--- Task data Enclosed Below ---
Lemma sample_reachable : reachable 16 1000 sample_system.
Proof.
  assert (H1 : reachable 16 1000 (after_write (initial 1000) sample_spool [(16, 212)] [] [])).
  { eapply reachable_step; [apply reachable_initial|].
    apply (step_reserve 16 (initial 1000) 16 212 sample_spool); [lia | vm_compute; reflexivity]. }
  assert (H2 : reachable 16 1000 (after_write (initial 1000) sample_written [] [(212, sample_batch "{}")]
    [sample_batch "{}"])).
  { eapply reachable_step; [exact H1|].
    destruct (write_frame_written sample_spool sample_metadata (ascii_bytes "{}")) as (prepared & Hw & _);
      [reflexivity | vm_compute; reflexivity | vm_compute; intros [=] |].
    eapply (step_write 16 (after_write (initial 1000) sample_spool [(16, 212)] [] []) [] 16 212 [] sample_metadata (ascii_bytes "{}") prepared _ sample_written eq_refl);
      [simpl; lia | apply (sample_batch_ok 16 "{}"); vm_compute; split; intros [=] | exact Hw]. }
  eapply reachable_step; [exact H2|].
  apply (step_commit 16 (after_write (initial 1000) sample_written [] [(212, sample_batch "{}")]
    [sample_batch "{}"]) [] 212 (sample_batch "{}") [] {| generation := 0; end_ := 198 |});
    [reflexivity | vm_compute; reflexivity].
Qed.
--- End of Enclosed Task data ---
--- Task data Enclosed Below ---
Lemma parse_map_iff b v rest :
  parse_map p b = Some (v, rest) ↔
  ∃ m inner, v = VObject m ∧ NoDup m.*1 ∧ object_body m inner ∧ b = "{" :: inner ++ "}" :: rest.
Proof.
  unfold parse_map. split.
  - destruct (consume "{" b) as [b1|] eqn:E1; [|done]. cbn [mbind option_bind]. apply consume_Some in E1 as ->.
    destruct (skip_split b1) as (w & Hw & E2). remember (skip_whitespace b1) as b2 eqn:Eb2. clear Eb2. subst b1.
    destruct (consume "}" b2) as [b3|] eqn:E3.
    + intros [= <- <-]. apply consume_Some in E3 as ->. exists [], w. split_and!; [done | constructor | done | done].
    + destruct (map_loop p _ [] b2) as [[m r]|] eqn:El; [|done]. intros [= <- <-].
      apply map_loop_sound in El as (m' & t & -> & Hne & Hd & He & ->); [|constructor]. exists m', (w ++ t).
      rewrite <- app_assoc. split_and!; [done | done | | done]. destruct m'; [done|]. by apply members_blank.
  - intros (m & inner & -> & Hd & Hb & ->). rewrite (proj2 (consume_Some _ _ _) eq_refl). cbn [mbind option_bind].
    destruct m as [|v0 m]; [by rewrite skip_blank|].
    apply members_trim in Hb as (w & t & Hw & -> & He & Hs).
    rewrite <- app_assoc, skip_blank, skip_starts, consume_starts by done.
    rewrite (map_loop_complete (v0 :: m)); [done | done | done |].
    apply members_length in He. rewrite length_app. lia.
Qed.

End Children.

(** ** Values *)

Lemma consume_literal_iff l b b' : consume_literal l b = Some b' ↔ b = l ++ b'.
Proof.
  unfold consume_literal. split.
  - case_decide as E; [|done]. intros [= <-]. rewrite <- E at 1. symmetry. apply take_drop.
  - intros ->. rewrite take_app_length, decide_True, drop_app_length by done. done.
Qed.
--- End of Enclosed Task data ---
--- Task data Enclosed Below ---
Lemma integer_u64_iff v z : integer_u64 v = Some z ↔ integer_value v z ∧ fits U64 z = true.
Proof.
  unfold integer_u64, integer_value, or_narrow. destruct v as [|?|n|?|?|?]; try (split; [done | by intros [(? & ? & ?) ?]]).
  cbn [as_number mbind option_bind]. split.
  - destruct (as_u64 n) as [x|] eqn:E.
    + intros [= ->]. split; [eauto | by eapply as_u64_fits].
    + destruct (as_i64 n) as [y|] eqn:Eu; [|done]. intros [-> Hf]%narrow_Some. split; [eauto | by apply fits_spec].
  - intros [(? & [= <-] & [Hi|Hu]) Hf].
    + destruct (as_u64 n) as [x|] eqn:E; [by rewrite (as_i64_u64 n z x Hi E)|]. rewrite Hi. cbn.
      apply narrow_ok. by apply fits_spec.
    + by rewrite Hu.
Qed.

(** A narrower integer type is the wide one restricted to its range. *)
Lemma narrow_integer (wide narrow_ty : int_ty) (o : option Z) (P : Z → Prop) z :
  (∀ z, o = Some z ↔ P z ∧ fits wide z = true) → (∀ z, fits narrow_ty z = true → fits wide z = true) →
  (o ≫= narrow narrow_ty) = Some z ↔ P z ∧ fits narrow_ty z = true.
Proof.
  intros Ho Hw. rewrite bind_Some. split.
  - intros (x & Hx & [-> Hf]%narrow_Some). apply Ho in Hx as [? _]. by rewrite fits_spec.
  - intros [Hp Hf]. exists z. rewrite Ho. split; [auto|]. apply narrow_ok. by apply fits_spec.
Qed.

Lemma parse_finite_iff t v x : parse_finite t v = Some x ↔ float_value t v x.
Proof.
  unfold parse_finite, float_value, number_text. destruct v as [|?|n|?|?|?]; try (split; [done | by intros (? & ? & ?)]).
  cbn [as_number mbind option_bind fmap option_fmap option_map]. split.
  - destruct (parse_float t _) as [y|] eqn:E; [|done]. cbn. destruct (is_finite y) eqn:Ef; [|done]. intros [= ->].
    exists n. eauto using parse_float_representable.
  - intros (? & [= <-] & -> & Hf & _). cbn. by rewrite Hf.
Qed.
--- End of Enclosed Task data ---
* Problem to solve: From the entries above, restate word for word the lines from the line containing "rewrite <- app_assoc." to the line containing "End Children.", both ends included, and nothing more.

* Exercise answer:
      rewrite <- app_assoc. split_and!; [done | done | | done]. destruct m'; [done|]. by apply members_blank.
  - intros (m & inner & -> & Hd & Hb & ->). rewrite (proj2 (consume_Some _ _ _) eq_refl). cbn [mbind option_bind].
    destruct m as [|v0 m]; [by rewrite skip_blank|].
    apply members_trim in Hb as (w & t & Hw & -> & He & Hs).
    rewrite <- app_assoc, skip_blank, skip_starts, consume_starts by done.
    rewrite (map_loop_complete (v0 :: m)); [done | done | done |].
    apply members_length in He. rewrite length_app. lia.
Qed.

End Children.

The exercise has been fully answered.